With the help of a therapist who she described as “a second mom,” Brooke began to settle into her new life and better understand herself and the impact the abuse had on her. “I was always wanting to help and heal and make sure everyone was okay. But in the process of doing that, I sort of didn’t take care of myself and didn’t put myself first, and didn’t have boundaries. I was always afraid of everyone leaving me,” she explains. 

Brooke also found herself working through the trauma of the generations who came before her—both the traumas she witnessed and the traumas she suspected but remained unspoken in her family. “A lot of this is perpetuated because we’re not showing healthy signs of love, and what it [looks like] to love someone and what is acceptable and what isn’t acceptable. Those are learned behaviors that we learn from our mothers and our fathers or our aunts and uncles,” said Brooke. “I know what my abuser came from too and that he was just perpetuating that cycle.” 

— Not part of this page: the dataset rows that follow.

(* ===== verification/Workflow.v ===== *)
(** * [createProject] (src/src/utils/helpers.ts, lines 115-341)

    The workflow, one definition per step of the code, composed as the
    code composes them.  A step that can cancel returns an [option]:
    [None] is the early [return null] of the code.  The steps:

    - [resolve_project_name]: the directory argument, else a text prompt
      (cancelled by an empty or aborted answer), else (with [--yes]) the
      default name;
    - [resolve_template]: [options.template || "default"], or a select
      prompt over the registry unless [--yes] or [--branch] is given;
    - [prepare_directory]: resolve the name against the working directory,
      ask before emptying an existing non-empty directory (never with
      [--yes]), then [ensureDirSync];
    - [download_template]: the degit download, the rename in
      [package.json], the removal of a downloaded [.git];
    - [resolve_rpc]: [options.rpc], or a confirm prompt unless [--yes] or
      [--rpc] is given, whose cancellation cancels the run although the
      files are already on disk;
    - [initialize_git] and [install_dependencies]: a confirm prompt
      (skipped with [--yes]), then [git init], or [bun install] with
      [npm install] as the fallback; failures only clear the flag.

    The body after [ensureDirSync] runs inside
    [try { ... } catch (err) { spinner.fail(...); throw err; }], which
    rethrows every exception unchanged. *)

From S2P Require Import Prelude JsValue Paths Types Templates FsModel Effects Fixtures RpcPatch.

Definition DEFAULT_NAME : string := "my-bhvr-app".

(** ** The steps *)

(** Lines 119-137. *)
Definition resolve_project_name (projectDirectory : option string) (options : Opt.ProjectOptions)
  : M (option string) :=
  if negb (truthy projectDirectory) && negb (truthy (Opt.yes options)) then
    response ← prompt_text "projectName" DEFAULT_NAME;
    if negb (truthy response) then mret None
    else mret response
  else if negb (truthy projectDirectory) then mret (Some DEFAULT_NAME)
  else mret projectDirectory.

(** Lines 142-145: one choice per own key of [TEMPLATES], in order. *)
Definition template_choices : list (string * string) :=
  map (λ kv : string * TemplateInfo,
         ((kv.1 ++ " (" ++ description kv.2 ++ ")")%string, kv.1)) TEMPLATES.

(** Lines 139-161. *)
Definition resolve_template (options : Opt.ProjectOptions) : M (option string) :=
  let templateChoice := Opt.template options ||| "default" in
  if negb (truthy (Opt.yes options)) && negb (truthy (Opt.branch options)) then
    templateResponse ← prompt_select "template" template_choices 0;
    match templateResponse with
    | None => mret None
    | Some t => mret (Some t)
    end
  else mret (Some templateChoice).
(** * PackFlow: a shallow embedding of [packflow/__init__.py]

    Nodes are Python objects compared by identity; they are modelled as
    handles ([node := nat]) into a table of node objects.  Code that can
    raise runs in a state-and-outcome monad; the shared context and
    whatever else user code can reach is the [user] component of the state.
    Lists stand for Python lists and for dicts whose iteration order is
    used (insertion order), [gset] for Python sets, [gmap] for dicts that
    are only looked up. *)

From stdpp Require Import gmap strings list sets.
From Stdlib Require Import ZArith Lia.

Set Warnings "-clear-no-such-hyp".

Local Open Scope nat_scope.

(** ** Exceptions and outcomes *)

(** [BaseOnly] stands for the exceptions that derive from [BaseException]
    but not from [Exception] (KeyboardInterrupt, SystemExit): the clause
    [except Exception] does not catch them. *)
Inductive exn : Type :=
| AttributeError
| KeyError
| RecursionError
| UserException (tag : nat)
| BaseOnly (tag : nat).

Definition is_Exception (e : exn) : bool :=
  match e with
  | BaseOnly _ => false
  | _ => true
  end.

(** [Diverge]: the call never returns (a node that hangs, or a loop of the
    model that ran out of fuel). *)
Inductive outcome (A : Type) : Type :=
| Ok (a : A)
| Raise (e : exn)
| Diverge.
Arguments Ok {A} a.
Arguments Raise {A} e.
Arguments Diverge {A}.

Definition is_Ok {A} (r : outcome A) : Prop :=
  match r with Ok _ => True | _ => False end.

(** ** State and outcome monad *)

Definition M (S A : Type) : Type := S -> outcome A * S.

Definition ret {S A} (a : A) : M S A := fun s => (Ok a, s).

Definition bind {S A B} (c : M S A) (k : A -> M S B) : M S B :=
  fun s =>
    match c s with
    | (Ok a, s') => k a s'
    | (Raise e, s') => (Raise e, s')
    | (Diverge, s') => (Diverge, s')
    end.

Definition raise {S A} (e : exn) : M S A := fun s => (Raise e, s).
Definition diverge {S A} : M S A := fun s => (Diverge, s).
Definition get {S} : M S S := fun s => (Ok s, s).
Definition modify {S} (f : S -> S) : M S unit := fun s => (Ok tt, f s).
Definition init_utilization (resources : list Resource) (maxPeriods : Z)
  : res (gmap string (list Qc)) :=
  foldlM (fun ru resource =>
            let* arr := new_array_zero maxPeriods in
            Ok (<[r_id resource := arr]> ru))
         resources ∅.

(** [resourceUtilization[resourceId][period] += amount], guarded as in the
    source by the array being present and [period] below its length.  The
    periods met here are never negative. *)
Definition commit_amount (period : Z) (ru : gmap string (list Qc))
    (entry : string * Qc) : gmap string (list Qc) :=
  match ru !! entry.1 with
  | Some utilization =>
    if decide (period < Z.of_nat (length utilization)) then
      match array_get utilization period with
      | Some u => <[entry.1 := <[Z.to_nat period := (u + entry.2)%Qc]> utilization]> ru
      | None => ru
      end
    else ru
  | None => ru
  end.

Definition commit_period (assigned : gmap string Qc)
    (ru : gmap string (list Qc)) (period : Z) : gmap string (list Qc) :=
  foldl (commit_amount period) ru (map_to_list assigned).

Definition commit_task (assigned : gmap string Qc) (start dur : Z)
    (ru : gmap string (list Qc)) : gmap string (list Qc) :=
  foldl (commit_period assigned) ru (seqZ start dur).

Record loop_state : Type := mkLoop {
  l_schedule : list ScheduleEntry;
  l_utilization : gmap string (list Qc);
  l_conflicts : list string
}.

Definition cannot_schedule (task : Task) : string :=
  "Cannot schedule task " +:+ t_name task +:+ " - insufficient resources".

(** Body of [for (const task of sortedTasks)]. *)
Definition schedule_step (resources : list Resource) (maxPeriods : Z)
    (st : loop_state) (task : Task) : res loop_state :=
  let earliestStart := getEarliestStartTime task (l_schedule st) in
  let* p := scheduleTask task resources (l_utilization st) earliestStart maxPeriods in
  if decide (p_startPeriod p = -1) then
    Ok (mkLoop (l_schedule st) (l_utilization st)
               (l_conflicts st ++ [cannot_schedule task]))
  else
    Ok (mkLoop
          (l_schedule st ++
             [mkEntry (t_id task) (p_startPeriod p)
                      (p_startPeriod p + duration task) (p_assignedResources p)])
          (commit_task (p_assignedResources p) (p_startPeriod p) (duration task)
                       (l_utilization st))
          (l_conflicts st ++ p_conflicts p)).

(** Cost of one schedule entry, added to the running total. *)
Definition entry_cost (resources : list Resource) (item : ScheduleEntry)
    (total : Qc) : Qc :=
  foldl (fun acc (e : string * Qc) =>
           match find_resource resources e.1 with
           | Some resource =>
             (acc + e.2 * hourlyRate resource
                    * Qc_of_Z (endPeriod item - startPeriod item))%Qc
           | None => acc
           end)
        total (map_to_list (assignedResources item)).

Definition totals (resources : list Resource) (sched : list ScheduleEntry) : Qc * Z :=
  foldl (fun (acc : Qc * Z) item =>
           (entry_cost resources item acc.1, Z.max acc.2 (endPeriod item)))
        (0%Qc, 0) sched.

(** [projectDeadline || 100] *)
Definition horizon (projectDeadline : option Z) : Z :=
  match projectDeadline with
  | Some d => if decide (d = 0) then 100 else d
  | None => 100
  end.

Definition optimizeResourceAllocation (tasks : list Task)
    (resources : list Resource) (projectDeadline : option Z) : res ScheduleResult :=
  let* sortedTasks := topologicalSort tasks in
  let maxPeriods := horizon projectDeadline in
  let* ru0 := init_utilization resources maxPeriods in
  let* st := foldlM (schedule_step resources maxPeriods) sortedTasks (mkLoop [] ru0 []) in
  let t := totals resources (l_schedule st) in
  Ok (mkResult (l_schedule st) (l_utilization st) t.1 t.2 (l_conflicts st)).

(** *** performScenarioAnalysis *)

Record ScenarioParameters : Type := mkScenario {
  resourceMultiplier : Qc;
  budgetConstraint : option Qc;
  timeConstraint : option Z;
  qualityRequirement : option Qc
}.

Record ScenarioOutcome : Type := mkOutcome {
  so_scenario : ScenarioParameters;
  so_result : ScheduleResult;
  so_efficiency : Qc;
  so_riskLevel : Qc
}.

Definition adjust_resource (scenario : ScenarioParameters) (resource : Resource) : Resource :=
  mkResource (r_id resource) (r_name resource) (r_type resource)
             (maxCapacity resource * resourceMultiplier scenario)%Qc
             (hourlyRate resource) (availability resource).

Definition run_scenario (baseTasks : list Task) (baseResources : list Resource)
    (scenario : ScenarioParameters) : res ScenarioOutcome :=
  let adjustedResources := map (adjust_resource scenario) baseResources in
  let* r := optimizeResourceAllocation baseTasks adjustedResources (timeConstraint scenario) in
  let efficiency :=
    if decide (0 < totalCost r)%Qc
    then (Qc_of_Z (projectDuration r) / totalCost r * Qc_of_Z 1000)%Qc
    else 0%Qc in
  let riskLevel :=
    (Qc_of_Z (Z.of_nat (length (conflicts r)))
     / Qc_of_Z (Z.max 1 (Z.of_nat (length baseTasks))))%Qc in
  Ok (mkOutcome scenario r efficiency riskLevel).

(** [scenarios.map(...)]: the first scenario that throws ends the call. *)
Fixpoint performScenarioAnalysis (baseTasks : list Task) (baseResources : list Resource)
    (scenarios : list ScenarioParameters) : res (list ScenarioOutcome) :=
  match scenarios with
  | [] => Ok []
  | scenario :: rest =>
    let* o := run_scenario baseTasks baseResources scenario in
    let* os := performScenarioAnalysis baseTasks baseResources rest in
    Ok (o :: os)
  end.

End Scheduler.


(** ** Decision tree evaluator *)

Module DecisionTree.

Local Open Scope Qc_scope.

Inductive node_type : Type := decision | chance | outcome.

(** [children?: DecisionNode[]]: the source reads the field in three places
    and treats an absent list like the empty one in each, so the embedding
    keeps one list. *)
Inductive DecisionNode : Type := mkNode {
  n_id : string;
  n_name : string;
  n_type : node_type;
  probability : option Qc;
  cost : option Qc;
  value : option Qc;
  children : list DecisionNode
}.

Inductive risk_level : Type := High | Medium | Low | Unknown.

#[global] Instance risk_level_eq_dec : EqDecision risk_level.
Proof. solve_decision. Defined.

Record RiskMetrics : Type := mkMetrics {
  successProbability : Qc;
  failureProbability : Qc;
  roi : Qc;
  avgCost : Qc;
  worstCase : Qc;
  riskLevel : risk_level
}.

(** The template strings pushed on [reasoning], each with the values it
    interpolates ([toFixed] formatting is left to the reader of the value). *)
Inductive reasoning_line : Type :=
| ValuesVeryClose (top second : Qc)
| BetterRiskAdjusted (name : string)
| HigherSuccessProbability (secondPercent topPercent : Qc)
| SignificantlyBetterROI (second top : Qc)
| LowerRiskProfile (second top : risk_level)
| BestBalance (name : string)
| ClearAdvantage (top : Qc).

Record RiskAnalysis : Type := mkRiskAnalysis {
  bestOption : string;
  ra_riskLevel : risk_level;
  reasoning : list reasoning_line
}.

Record PathResult : Type := mkPath {
  path : list string;
  pr_riskAnalysis : option RiskAnalysis
}.

Record ChildAnalysis : Type := mkChild {
  ca_name : string;
  ca_expectedValue : Qc;
  ca_riskMetrics : option RiskMetrics;
  ca_path : PathResult
}.

Record DecisionAnalysisResult : Type := mkAnalysis {
  expectedValue : Qc;
  bestPath : list string;
  riskAnalysis : option RiskAnalysis
}.

Definition Qc_max (x y : Qc) : Qc := if decide (x < y) then y else x.
Definition Qc_min (x y : Qc) : Qc := if decide (y < x) then y else x.
Definition Qc_abs (x : Qc) : Qc := if decide (x < 0) then - x else x.

(** Decimal constants of the source. *)
Definition q (n : Z) (d : positive) : Qc := Q2Qc (n # d).

(** [s.toLowerCase()] on the ASCII letters. *)
Definition ascii_to_lower (c : ascii) : ascii :=
  let n := nat_of_ascii c in
  if (Nat.leb 65 n && Nat.leb n 90)%bool then ascii_of_nat (n + 32) else c.

Fixpoint to_lower (s : string) : string :=
  match s with
  | EmptyString => EmptyString
  | String c s' => String (ascii_to_lower c) (to_lower s')
  end.

(** [s.includes(needle)] *)
Fixpoint includes (needle s : string) : bool :=
  (String.prefix needle s ||
   match s with
   | EmptyString => false
   | String _ s' => includes needle s'
   end)%bool.

(** [Math.max(...xs)] on a list that is not empty. *)
Definition max_list (x : Qc) (xs : list Qc) : Qc := foldl Qc_max x xs.

Fixpoint calculateExpectedValue (node : DecisionNode) : Qc :=
  match node with
  | mkNode _ _ ty _ c v cs =>
    match ty with
    | outcome => js_or_undef v 0 - js_or_undef c 0
    | decision =>
      match map calculateExpectedValue cs with
      | [] => 0
      | x :: xs => max_list x xs
      end
    | chance =>
      (fix sum (l : list DecisionNode) (acc : Qc) : Qc :=
         match l with
         | [] => acc
         | child :: l' =>
           sum l' (acc + js_or_undef (probability child) 0 * calculateExpectedValue child)
         end) cs 0
    end
  end.

Definition name_has (word : string) (child : DecisionNode) : bool :=
  includes word (to_lower (n_name child)).

Definition calculateRiskMetrics (node : DecisionNode) : option RiskMetrics :=
  match List.find (name_has "success") (children node),
        List.find (name_has "failure") (children node) with
  | Some successOutcome, Some failureOutcome =>
    let successProbability := js_or_undef (probability successOutcome) 0 in
    let failureProbability := js_or_undef (probability failureOutcome) 0 in
    let avgCost := successProbability * js_or_undef (cost successOutcome) 0
                   + failureProbability * js_or_undef (cost failureOutcome) 0 in
    let avgValue := successProbability * js_or_undef (value successOutcome) 0
                    + failureProbability * js_or_undef (value failureOutcome) 0 in
    let roi := if decide (0 < avgCost)
               then (avgValue - avgCost) / avgCost * Qc_of_Z 100 else 0 in
    let worstCase :=
      Qc_min (js_or_undef (value successOutcome) 0 - js_or_undef (cost successOutcome) 0)
             (js_or_undef (value failureOutcome) 0 - js_or_undef (cost failureOutcome) 0) in
    Some (mkMetrics successProbability failureProbability roi avgCost worstCase
            (if decide (q 3 10 < failureProbability) then High
             else if decide (q 15 100 < failureProbability) then Medium else Low))
  | _, _ => None
  end.

(** [childAnalysis.sort((a, b) => b.expectedValue - a.expectedValue)]: a
    stable sort by decreasing expected value. *)
Fixpoint insert_by_value (x : ChildAnalysis) (l : list ChildAnalysis) : list ChildAnalysis :=
  match l with
  | [] => [x]
  | y :: l' =>
    if decide (ca_expectedValue x < ca_expectedValue y)
    then y :: insert_by_value x l'
    else x :: l
  end.

Definition sort_by_value (l : list ChildAnalysis) : list ChildAnalysis :=
  foldr insert_by_value [] l.

Definition riskScore (m : RiskMetrics) : Qc :=
  0 + successProbability m * Qc_of_Z 30
    + match riskLevel m with
      | Low => Qc_of_Z 25
      | Medium => Qc_of_Z 15
      | _ => Qc_of_Z 5
      end
    + Qc_min (roi m / Qc_of_Z 10) (Qc_of_Z 20)
    + Qc_max 0 (worstCase m / Qc_of_Z 10000).

Definition level_or_unknown (m : option RiskMetrics) : risk_level :=
  match m with
  | Some r => riskLevel r
  | None => Unknown
  end.

(** The part of the [decision] branch after the sort.  [childAnalysis[1]]
    is [undefined] when the node has one child, and reading
    [secondOption.expectedValue] then throws. *)
Definition choose_option (sorted : list ChildAnalysis) : res PathResult :=
  match sorted with
  | topOption :: secondOption :: _ =>
    let valueDifference :=
      Qc_abs (ca_expectedValue topOption - ca_expectedValue secondOption) in
    let averageValue :=
      (ca_expectedValue topOption + ca_expectedValue secondOption) / Qc_of_Z 2 in
    let percentageDifference :=
      if decide (0 < averageValue)
      then valueDifference / averageValue * Qc_of_Z 100 else 0 in
    let close_call :=
      match ca_riskMetrics topOption, ca_riskMetrics secondOption with
      | Some mt, Some ms =>
        if decide (percentageDifference < Qc_of_Z 5) then Some (mt, ms) else None
      | _, _ => None
      end in
    let '(best, reasons) :=
      match close_call with
      | Some (mt, ms) =>
        let r0 := [ValuesVeryClose (ca_expectedValue topOption)
                                   (ca_expectedValue secondOption)] in
        if decide (riskScore mt < riskScore ms) then
          (secondOption,
           r0 ++ [BetterRiskAdjusted (ca_name secondOption);
                  HigherSuccessProbability (successProbability ms * Qc_of_Z 100)
                                           (successProbability mt * Qc_of_Z 100)]
              ++ (if decide (roi mt * q 3 2 < roi ms)
                  then [SignificantlyBetterROI (roi ms) (roi mt)] else [])
              ++ (if decide (riskLevel ms = riskLevel mt)
                  then [] else [LowerRiskProfile (riskLevel ms) (riskLevel mt)]))
        else
          (topOption, r0 ++ [BestBalance (ca_name topOption)])
      | None => (topOption, [ClearAdvantage (ca_expectedValue topOption)])
      end in
    Ok (mkPath (path (ca_path best))
               (Some (mkRiskAnalysis (ca_name best)
                                     (level_or_unknown (ca_riskMetrics best))
                                     reasons)))
  | _ => Throw TypeError
  end.
(** what the C program shows after each sample: the detector-run flag,
    [step_count], [step_type] and the three per-class counters *)
Definition observe (run_flag : nat) (st : state) : nat * Z * motion_type_t * Z * Z * Z :=
  (run_flag, step_count (step_algo_output st), step_type (step_algo_output st),
   num_steps_walk st, num_steps_run st, num_steps_hop st).

Fixpoint outputs (st : state) (xs : list sample) : list (nat * Z * motion_type_t * Z * Z * Z) :=
  match xs with
  | [] => []
  | x :: xs' =>
      let '(r, st') := push_sample st x in
      observe r st' :: outputs st' xs'
  end.

(** ** Observation of the detection loop

    These definitions do not change the program: they record, for every
    iteration of the detection loop that the run executes, the arrays the
    loop reads, the index and the loop variables at the start of the
    iteration. *)

Record iter := mk_iter {
  it_der : list Q; it_filt : list Q; it_ts : list Q;
  it_i : nat; it_det : det }.

(** loop variables after the iteration *)
Definition it_after (it : iter) : det :=
  detect_body (it_der it) (it_filt it) (it_ts it) (it_i it) (it_det it).

Fixpoint loop_trace (der filt ts : list Q) (i n : nat) (d : det) : list iter :=
  match n with
  | O => []
  | S n' => mk_iter der filt ts i d :: loop_trace der filt ts (S i) n' (detect_body der filt ts i d)
  end.

(** the iterations of one call of [step_algo_run] *)
Definition batch_trace (st : state) : list iter :=
  let '(_, der, filt, ts) := der_loop st in
  loop_trace der filt ts 0 SAMP_BUFF_LEN (det_init (step_algo_output st) (prevAccDer st)).
(** * Order pipeline (projeto-aws): the Express API and the four lambdas

    A shallow embedding of
      - the API routes POST /pedidos and POST /pedidos/:idPedido/upload,
      - lambda-preparacao, lambda-envio, lambda-notificacao and
        lambda-confirmacao,
    over an explicit model of the three services they talk to (the DynamoDB
    table, the S3 bucket and SES), followed by the properties of the
    order lifecycle proved about them. *)

From Stdlib Require Import ZArith QArith Qabs String Ascii List Bool Lia.
From Stdlib Require Import DecimalString.
From stdpp Require Import gmap strings list fin_maps.

Local Open Scope string_scope.
Local Open Scope Z_scope.

(** ** JavaScript values *)

(** A JavaScript number.  Finite numbers are carried as exact rationals: no
    property below depends on binary64 rounding, and the table stores
    numbers as decimals anyway. *)
Inductive number :=
| NaN
| Infinity (negative : bool)
| Finite (q : Q).

(** The values a handler meets in a request body or in an item.  An object
    or array is known by the string [ToString] gives for it
    (["[object Object]"] for a plain object, the joined elements for an
    array): nothing else of it is ever inspected. *)
Inductive value :=
| VUndef
| VNull
| VBool (b : bool)
| VNum (n : number)
| VStr (s : string)
| VObj (repr : string).

#[global] Instance number_inhabited : Inhabited number := populate NaN.
#[global] Instance value_inhabited : Inhabited value := populate VUndef.

(** [!v] *)
Definition falsy (v : value) : bool :=
  match v with
  | VUndef | VNull => true
  | VBool b => negb b
  | VNum NaN => true
  | VNum (Infinity _) => false
  | VNum (Finite q) => Qeq_bool q 0
  | VStr s => String.eqb s ""
  | VObj _ => false
  end.

Definition truthy (v : value) : bool := negb (falsy v).

(** [a || b] *)
Definition js_or (a b : value) : value := if falsy a then b else a.

(** A property that is not there reads as [undefined]. *)
Definition prop (o : gmap string value) (k : string) : value :=
  default VUndef (o !! k).

(** *** Number arithmetic used by the sweep: [a - b], [a / b], [a > b]

    The sweep subtracts two time values and divides by 60000 to compare
    with 4.  The difference and the quotient are kept exact here.  A time
    value is an integer of at most 8.64e15 in size; the binary64 result of
    the code is the exact one rounded, rounding is monotone and keeps 4,
    and the exact quotient of an integer by 60000 is 4, or at least
    1/60000 away from it: the comparison with 4 comes out the same. *)

Definition num_sub (a b : number) : number :=
  match a, b with
  | Finite x, Finite y => Finite (Qred (x - y))
  | NaN, _ | _, NaN => NaN
  | Infinity s, Infinity t => if Bool.eqb s t then NaN else Infinity s
  | Infinity s, Finite _ => Infinity s
  | Finite _, Infinity t => Infinity (negb t)
  end.

Definition Qsign_neg (q : Q) : bool := negb (Qle_bool 0 q).

Definition num_div (a b : number) : number :=
  match a, b with
  | NaN, _ | _, NaN => NaN
  | Infinity _, Infinity _ => NaN
  | Infinity s, Finite y => Infinity (xorb s (Qsign_neg y))
  | Finite _, Infinity _ => Finite 0
  | Finite x, Finite y =>
      if Qeq_bool y 0
      then (if Qeq_bool x 0 then NaN else Infinity (Qsign_neg x))
      else Finite (Qred (x / y))
  end.

Definition num_gt (a b : number) : bool :=
  match a, b with
  | NaN, _ | _, NaN => false
  | Finite x, Finite y => negb (Qle_bool x y)
  | Infinity s, Infinity t => negb s && t
  | Infinity s, Finite _ => negb s
  | Finite _, Infinity t => t
  end.

Definition num_of_Z (z : Z) : number := Finite (inject_Z z).

(** ** Strings *)

Definition is_digit (c : ascii) : bool :=
  let n := nat_of_ascii c in (48 <=? n)%nat && (n <=? 57)%nat.

Definition digit_val (c : ascii) : Z := Z.of_nat (nat_of_ascii c) - 48.

(** The white space [parseFloat] trims ([StrWhiteSpaceChar]: the white
    space and the line terminators of the language).  The ones of one
    byte: tab, line feed, vertical tab, form feed, carriage return, space. *)
Definition isStrWhiteSpaceChar (c : ascii) : bool :=
  let n := nat_of_ascii c in
  (n =? 9)%nat || (n =? 10)%nat || (n =? 11)%nat || (n =? 12)%nat
  || (n =? 13)%nat || (n =? 32)%nat.

(** The one of two bytes in UTF-8: U+00A0, the no-break space. *)
Definition isStrWhiteSpace2 (a b : ascii) : bool :=
  (nat_of_ascii a =? 194)%nat && (nat_of_ascii b =? 160)%nat.

(** The ones of three bytes in UTF-8: U+1680; U+2000 to U+200A; U+2028 and
    U+2029, the line and paragraph separators; U+202F; U+205F; U+3000;
    U+FEFF. *)
Definition isStrWhiteSpace3 (a b c : ascii) : bool :=
  let x := nat_of_ascii a in
  let y := nat_of_ascii b in
  let z := nat_of_ascii c in
  ((x =? 225) && (y =? 154) && (z =? 128))%nat
  || ((x =? 226)%nat && (y =? 128)%nat
      && (((128 <=? z) && (z <=? 138))%nat
          || (z =? 168)%nat || (z =? 169)%nat || (z =? 175)%nat))
  || ((x =? 226) && (y =? 129) && (z =? 159))%nat
  || ((x =? 227) && (y =? 128) && (z =? 128))%nat
  || ((x =? 239) && (y =? 187) && (z =? 191))%nat.

Fixpoint skip_ws (s : string) : string :=
  match s with
  | String a r1 =>
      if isStrWhiteSpaceChar a then skip_ws r1
      else
        match r1 with
        | String b r2 =>
            if isStrWhiteSpace2 a b then skip_ws r2
            else
              match r2 with
              | String c r3 => if isStrWhiteSpace3 a b c then skip_ws r3 else s
              | EmptyString => s
              end
        | EmptyString => s
        end
  | EmptyString => s
  end.

(** *** The Number value of a decimal literal

    The value of a literal is the binary64 number nearest to what it
    spells, the even one of two that are as near, and an infinity past the
    largest. *)

(** The integer nearest to [n / d], the even one of the two when [n / d] is
    half way between them ([d] positive, [n] not negative). *)
Definition round_half_even (n d : Z) : Z :=
  let f := n / d in
  let r := n mod d in
  if 2 * r <? d then f
  else if d <? 2 * r then f + 1
  else if Z.even f then f else f + 1.

(** [(n / d) / 2^e], as a fraction. *)
Definition scaled2 (n d e : Z) : Z * Z :=
  if 0 <=? e then (n, d * 2 ^ e) else (n * 2 ^ (- e), d).

(** The exponent [e] of the binary64 number nearest to [n / d]: the one
    with [2^52 <= (n / d) / 2^e < 2^53], and [-1074] for the subnormal
    numbers. *)
Definition binary64_exponent (n d : Z) : Z :=
  let e0 := Z.log2 n - Z.log2 d - 52 in
  let '(n1, d1) := scaled2 n d e0 in
  let e := if n1 <? d1 * 2 ^ 52 then e0 - 1
           else if d1 * 2 ^ 53 <=? n1 then e0 + 1
           else e0 in
  Z.max e (- 1074).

The history of colonization and genocide experienced by many Indigenous people, combined with structural racism and historic disinvestment, impacted Brooke’s family directly.6Ronet Bachman, et al. “Violence Against American Indian and Alaska Native Women and the Criminal Justice Response: What is Known,” U.S. Department of Justice, 2008. “Disparities and Resilience Among American Indian and Alaska Native People who are Pregnant or Postpartum,” Centers for Disease Control and Prevention, 2024. “It’s perpetuated by other issues that we see in our communities, especially in Indigenous communities and other communities of color, where you don’t have access to healthcare and resources in the way that you need,” said Brooke. Her maternal grandfather, who was born and raised in the Choctaw Nation in what is formally recognized as the state of Oklahoma, struggled with alcoholism and became abusive when he drank, she remembers. But on the reservation where he lived first and then in a small, rural community where he moved later, there were few, if any, resources available to help him or his family heal. His children then experienced violence in their romantic relationships as adults. “It was mostly like verbal abuse [between my parents], yelling, screaming, berating, putting down, those types of things. That’s what I grew up with.” Brooke said. “I think it’s important to remember that there’s two components, and each component needs to be healed and protected for us to be able to work as a society. It’s not a one-sided issue.”

Brooke’s healing began slowly, finding peace in small moments during yoga classes, long walks, and meditation. “I just allowed my body and mind to heal. I would just be with it, be with myself,” said Brooke. And then over time, “I started rebuilding my life …. [and] started reflecting on the trauma I’d gone through.” 

Brooke found a passion for healing others as both an herbalist and a doula. In 2017, she started volunteering with Moms Demand Action and quickly became an outreach lead, working with local organizations. She is pursuing a bachelor’s degree in public health at the University of Wisconsin Milwaukee and working full-time at a health and wellness company. She hopes to work in violence prevention after graduation. 

“I wouldn’t be the person I am today—doing the things that I do—if I hadn’t gone through those experiences. Now, in some way, do I wish I hadn’t? Yes,” said Brooke. “But because I did, I’m able to do the work I do, to have the empathy that I have, to work with other survivors who are going through this, to work with women who are on the pathway to something like what I went through and prevent it.”